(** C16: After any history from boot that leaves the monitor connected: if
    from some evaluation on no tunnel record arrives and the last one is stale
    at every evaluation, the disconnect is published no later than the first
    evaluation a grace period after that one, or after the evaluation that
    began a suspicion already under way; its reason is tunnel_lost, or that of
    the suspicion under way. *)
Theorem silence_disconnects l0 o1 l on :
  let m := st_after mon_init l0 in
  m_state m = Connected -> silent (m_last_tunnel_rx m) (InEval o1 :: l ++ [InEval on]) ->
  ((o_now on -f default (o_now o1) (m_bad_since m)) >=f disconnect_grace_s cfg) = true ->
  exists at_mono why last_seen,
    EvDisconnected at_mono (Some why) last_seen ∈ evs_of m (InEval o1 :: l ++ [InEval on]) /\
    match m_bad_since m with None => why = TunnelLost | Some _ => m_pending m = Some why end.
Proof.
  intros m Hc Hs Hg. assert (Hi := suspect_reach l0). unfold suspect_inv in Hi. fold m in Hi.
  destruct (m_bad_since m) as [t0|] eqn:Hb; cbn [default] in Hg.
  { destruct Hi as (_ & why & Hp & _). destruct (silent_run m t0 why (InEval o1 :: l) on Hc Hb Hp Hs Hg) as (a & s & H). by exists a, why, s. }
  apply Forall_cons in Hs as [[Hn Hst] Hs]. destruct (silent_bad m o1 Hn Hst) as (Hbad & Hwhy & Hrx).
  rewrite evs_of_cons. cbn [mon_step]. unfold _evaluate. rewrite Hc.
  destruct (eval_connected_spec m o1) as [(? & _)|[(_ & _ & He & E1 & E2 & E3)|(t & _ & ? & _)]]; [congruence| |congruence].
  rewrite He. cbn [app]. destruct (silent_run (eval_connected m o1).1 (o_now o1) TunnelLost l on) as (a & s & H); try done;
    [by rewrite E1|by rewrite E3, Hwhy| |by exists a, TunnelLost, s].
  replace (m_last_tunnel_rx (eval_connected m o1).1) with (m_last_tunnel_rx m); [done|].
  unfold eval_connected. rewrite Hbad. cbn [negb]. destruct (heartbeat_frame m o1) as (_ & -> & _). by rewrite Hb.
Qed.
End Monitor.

******************************

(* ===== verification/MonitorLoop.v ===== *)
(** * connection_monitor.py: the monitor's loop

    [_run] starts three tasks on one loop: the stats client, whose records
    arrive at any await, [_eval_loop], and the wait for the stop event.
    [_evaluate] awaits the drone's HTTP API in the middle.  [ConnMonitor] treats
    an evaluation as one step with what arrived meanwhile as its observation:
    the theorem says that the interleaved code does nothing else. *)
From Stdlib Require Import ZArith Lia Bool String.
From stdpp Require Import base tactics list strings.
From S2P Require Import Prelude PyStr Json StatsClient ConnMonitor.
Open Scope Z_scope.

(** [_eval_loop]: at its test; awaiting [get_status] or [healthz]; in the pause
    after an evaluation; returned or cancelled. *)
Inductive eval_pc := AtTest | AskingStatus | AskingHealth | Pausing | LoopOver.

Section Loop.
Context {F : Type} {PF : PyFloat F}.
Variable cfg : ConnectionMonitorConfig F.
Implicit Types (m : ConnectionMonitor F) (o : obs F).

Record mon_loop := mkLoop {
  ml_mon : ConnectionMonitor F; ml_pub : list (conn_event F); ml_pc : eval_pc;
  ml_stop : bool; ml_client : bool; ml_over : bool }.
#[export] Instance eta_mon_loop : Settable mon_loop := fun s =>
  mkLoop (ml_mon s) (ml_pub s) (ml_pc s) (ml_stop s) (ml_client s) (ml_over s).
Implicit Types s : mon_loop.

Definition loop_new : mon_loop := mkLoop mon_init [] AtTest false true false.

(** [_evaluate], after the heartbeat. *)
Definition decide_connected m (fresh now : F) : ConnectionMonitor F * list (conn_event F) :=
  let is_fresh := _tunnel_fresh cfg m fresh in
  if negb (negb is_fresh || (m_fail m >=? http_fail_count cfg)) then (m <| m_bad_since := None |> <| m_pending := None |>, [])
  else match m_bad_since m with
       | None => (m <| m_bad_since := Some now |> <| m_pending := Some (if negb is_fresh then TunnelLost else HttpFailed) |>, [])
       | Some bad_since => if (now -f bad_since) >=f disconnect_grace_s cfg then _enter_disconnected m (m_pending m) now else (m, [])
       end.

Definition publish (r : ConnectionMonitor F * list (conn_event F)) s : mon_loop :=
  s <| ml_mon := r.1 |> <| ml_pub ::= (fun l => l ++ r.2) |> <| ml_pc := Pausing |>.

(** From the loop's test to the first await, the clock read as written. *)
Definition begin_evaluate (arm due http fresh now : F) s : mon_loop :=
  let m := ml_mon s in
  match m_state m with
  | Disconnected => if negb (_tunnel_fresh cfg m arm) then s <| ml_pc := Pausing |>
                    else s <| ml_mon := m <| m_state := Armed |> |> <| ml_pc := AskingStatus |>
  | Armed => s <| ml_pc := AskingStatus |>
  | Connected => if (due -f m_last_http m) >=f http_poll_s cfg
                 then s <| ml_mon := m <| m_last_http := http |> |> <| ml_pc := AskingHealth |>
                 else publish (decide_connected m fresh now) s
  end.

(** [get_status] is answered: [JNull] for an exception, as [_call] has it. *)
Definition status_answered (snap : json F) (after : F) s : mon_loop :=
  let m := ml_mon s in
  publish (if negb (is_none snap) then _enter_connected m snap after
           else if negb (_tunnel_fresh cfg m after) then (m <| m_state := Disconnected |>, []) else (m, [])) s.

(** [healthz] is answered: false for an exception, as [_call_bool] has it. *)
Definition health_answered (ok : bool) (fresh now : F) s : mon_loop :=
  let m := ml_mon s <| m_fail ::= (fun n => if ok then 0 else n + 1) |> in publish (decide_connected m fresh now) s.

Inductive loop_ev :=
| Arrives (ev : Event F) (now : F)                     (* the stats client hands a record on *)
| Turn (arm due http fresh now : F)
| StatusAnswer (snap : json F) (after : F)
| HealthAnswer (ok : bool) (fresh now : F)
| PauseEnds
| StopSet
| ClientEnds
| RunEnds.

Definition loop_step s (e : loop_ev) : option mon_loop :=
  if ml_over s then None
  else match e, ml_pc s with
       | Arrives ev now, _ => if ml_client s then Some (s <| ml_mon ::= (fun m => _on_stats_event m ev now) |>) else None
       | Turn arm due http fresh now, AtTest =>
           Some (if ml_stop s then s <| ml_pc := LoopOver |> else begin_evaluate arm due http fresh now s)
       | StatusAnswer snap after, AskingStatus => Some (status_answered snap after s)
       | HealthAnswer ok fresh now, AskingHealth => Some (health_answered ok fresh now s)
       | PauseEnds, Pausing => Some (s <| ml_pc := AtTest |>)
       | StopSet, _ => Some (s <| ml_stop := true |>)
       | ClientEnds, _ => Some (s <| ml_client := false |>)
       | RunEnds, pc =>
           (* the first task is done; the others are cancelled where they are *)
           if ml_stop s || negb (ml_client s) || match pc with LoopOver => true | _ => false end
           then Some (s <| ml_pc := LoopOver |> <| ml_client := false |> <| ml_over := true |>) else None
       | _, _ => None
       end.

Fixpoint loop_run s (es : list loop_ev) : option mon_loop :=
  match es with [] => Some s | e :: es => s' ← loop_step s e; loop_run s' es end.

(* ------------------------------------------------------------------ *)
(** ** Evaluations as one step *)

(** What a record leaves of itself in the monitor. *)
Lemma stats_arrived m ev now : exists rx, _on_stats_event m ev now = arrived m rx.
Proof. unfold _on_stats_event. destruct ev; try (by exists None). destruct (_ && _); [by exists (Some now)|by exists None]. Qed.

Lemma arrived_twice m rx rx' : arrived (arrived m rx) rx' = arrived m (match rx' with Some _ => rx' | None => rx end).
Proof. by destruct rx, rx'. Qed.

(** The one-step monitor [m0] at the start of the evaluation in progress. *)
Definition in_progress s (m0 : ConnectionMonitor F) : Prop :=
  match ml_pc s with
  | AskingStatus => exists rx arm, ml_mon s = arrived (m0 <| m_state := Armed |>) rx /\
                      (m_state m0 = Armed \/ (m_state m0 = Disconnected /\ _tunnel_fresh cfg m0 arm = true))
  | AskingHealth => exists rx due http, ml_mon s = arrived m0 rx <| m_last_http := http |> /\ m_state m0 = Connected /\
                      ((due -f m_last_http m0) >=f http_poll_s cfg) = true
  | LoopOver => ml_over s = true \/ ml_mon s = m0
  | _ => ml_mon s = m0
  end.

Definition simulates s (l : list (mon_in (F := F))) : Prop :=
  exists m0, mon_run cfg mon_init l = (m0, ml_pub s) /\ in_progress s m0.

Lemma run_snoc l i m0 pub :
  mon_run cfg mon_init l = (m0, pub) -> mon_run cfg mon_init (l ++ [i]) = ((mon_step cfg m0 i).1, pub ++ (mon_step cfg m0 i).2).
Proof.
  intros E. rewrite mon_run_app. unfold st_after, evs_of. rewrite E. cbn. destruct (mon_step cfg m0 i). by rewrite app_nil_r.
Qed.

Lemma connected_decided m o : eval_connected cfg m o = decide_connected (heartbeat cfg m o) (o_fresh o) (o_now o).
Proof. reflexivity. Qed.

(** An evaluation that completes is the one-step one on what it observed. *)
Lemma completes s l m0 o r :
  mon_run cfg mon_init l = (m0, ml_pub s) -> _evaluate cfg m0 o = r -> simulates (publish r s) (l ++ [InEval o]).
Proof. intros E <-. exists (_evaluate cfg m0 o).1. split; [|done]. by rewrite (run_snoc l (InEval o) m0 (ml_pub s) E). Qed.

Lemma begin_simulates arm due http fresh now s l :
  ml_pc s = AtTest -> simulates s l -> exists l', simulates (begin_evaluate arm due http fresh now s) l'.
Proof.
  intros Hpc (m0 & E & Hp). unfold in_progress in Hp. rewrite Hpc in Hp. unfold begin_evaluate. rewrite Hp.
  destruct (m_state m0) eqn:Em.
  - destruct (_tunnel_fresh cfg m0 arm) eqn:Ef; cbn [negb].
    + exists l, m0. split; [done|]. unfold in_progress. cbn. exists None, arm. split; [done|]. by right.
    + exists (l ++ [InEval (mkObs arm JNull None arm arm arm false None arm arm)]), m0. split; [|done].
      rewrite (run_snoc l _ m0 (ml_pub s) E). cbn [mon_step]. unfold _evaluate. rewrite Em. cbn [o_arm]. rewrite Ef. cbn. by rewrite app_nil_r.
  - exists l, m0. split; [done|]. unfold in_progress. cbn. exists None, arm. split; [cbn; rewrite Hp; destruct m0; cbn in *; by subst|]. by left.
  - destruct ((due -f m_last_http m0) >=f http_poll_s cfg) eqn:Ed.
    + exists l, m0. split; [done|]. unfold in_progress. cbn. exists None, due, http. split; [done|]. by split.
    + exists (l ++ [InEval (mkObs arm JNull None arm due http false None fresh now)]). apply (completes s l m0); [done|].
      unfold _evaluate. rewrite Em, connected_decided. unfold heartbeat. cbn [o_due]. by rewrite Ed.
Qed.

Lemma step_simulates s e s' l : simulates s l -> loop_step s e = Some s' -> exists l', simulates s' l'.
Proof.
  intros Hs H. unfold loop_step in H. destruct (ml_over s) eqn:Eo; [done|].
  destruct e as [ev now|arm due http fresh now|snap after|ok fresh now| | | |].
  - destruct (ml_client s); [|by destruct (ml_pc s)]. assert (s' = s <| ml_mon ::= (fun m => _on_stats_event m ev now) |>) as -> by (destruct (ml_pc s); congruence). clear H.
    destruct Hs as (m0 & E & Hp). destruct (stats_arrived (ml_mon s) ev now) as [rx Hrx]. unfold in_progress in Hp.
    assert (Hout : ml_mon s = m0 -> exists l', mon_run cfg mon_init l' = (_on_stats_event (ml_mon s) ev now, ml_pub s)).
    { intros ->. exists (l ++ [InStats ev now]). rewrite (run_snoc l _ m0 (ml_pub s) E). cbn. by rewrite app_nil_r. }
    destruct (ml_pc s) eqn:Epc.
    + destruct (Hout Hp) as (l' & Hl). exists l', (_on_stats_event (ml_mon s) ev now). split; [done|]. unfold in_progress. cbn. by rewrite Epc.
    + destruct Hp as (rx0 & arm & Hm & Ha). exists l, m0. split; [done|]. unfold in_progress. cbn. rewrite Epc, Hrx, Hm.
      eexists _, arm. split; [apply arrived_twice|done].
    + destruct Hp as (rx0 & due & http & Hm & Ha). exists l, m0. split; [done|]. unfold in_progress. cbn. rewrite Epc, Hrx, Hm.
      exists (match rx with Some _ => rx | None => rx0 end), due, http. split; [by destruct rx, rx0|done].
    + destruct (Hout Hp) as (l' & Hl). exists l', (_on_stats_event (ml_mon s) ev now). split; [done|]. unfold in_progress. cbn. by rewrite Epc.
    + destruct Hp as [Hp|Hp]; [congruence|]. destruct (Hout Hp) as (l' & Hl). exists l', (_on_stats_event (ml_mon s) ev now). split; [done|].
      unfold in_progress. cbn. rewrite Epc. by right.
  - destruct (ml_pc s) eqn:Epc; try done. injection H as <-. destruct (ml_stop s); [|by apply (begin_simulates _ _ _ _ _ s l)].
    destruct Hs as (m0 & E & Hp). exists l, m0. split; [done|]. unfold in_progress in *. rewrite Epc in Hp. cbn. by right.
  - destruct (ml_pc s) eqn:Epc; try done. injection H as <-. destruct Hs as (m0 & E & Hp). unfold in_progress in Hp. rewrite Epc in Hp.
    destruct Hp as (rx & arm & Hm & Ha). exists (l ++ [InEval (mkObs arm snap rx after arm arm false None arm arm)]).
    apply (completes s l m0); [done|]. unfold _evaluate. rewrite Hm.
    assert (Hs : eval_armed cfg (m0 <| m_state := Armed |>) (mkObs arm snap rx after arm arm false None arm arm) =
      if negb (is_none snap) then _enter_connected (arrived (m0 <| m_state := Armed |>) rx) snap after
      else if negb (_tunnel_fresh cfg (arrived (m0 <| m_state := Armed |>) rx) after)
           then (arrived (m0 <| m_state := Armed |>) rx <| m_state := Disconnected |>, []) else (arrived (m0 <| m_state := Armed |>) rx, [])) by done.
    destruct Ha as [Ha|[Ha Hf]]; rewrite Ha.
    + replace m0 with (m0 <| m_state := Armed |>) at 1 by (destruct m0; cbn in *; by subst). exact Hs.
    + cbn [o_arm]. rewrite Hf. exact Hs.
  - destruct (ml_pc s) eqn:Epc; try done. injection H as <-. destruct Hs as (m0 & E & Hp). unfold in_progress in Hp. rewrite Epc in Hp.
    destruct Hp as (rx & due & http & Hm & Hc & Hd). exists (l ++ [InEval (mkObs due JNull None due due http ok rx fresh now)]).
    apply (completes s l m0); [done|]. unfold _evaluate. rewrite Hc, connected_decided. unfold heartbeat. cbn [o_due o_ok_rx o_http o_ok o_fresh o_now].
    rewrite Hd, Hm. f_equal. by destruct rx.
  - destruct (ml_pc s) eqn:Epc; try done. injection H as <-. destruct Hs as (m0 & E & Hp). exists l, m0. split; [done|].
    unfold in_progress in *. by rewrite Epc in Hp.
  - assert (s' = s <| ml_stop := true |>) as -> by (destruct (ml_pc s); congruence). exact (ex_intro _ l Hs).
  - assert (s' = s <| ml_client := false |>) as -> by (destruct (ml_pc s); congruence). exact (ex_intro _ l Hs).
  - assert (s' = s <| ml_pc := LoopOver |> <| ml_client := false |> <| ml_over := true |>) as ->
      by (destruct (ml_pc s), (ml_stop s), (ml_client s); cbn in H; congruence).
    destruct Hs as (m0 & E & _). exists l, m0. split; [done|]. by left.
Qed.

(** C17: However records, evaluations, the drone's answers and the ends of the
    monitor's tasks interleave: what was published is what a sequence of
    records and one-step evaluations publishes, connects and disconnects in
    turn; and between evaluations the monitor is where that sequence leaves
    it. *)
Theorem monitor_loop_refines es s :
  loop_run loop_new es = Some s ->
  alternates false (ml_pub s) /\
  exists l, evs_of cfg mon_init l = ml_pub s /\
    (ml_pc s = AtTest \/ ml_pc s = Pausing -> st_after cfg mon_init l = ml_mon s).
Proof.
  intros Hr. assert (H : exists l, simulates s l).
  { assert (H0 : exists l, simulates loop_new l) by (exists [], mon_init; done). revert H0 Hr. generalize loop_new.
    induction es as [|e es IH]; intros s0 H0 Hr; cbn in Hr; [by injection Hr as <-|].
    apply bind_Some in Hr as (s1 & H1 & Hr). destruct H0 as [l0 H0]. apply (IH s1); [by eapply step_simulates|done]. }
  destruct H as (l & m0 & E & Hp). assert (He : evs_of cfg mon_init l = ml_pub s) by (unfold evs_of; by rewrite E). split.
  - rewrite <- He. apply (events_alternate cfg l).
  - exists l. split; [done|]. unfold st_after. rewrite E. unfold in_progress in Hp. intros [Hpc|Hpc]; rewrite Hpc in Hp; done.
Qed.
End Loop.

******************************

In the listing above, how many lines include the string "StatusAnswer"? Say only the number.

Reply to the exercise: 2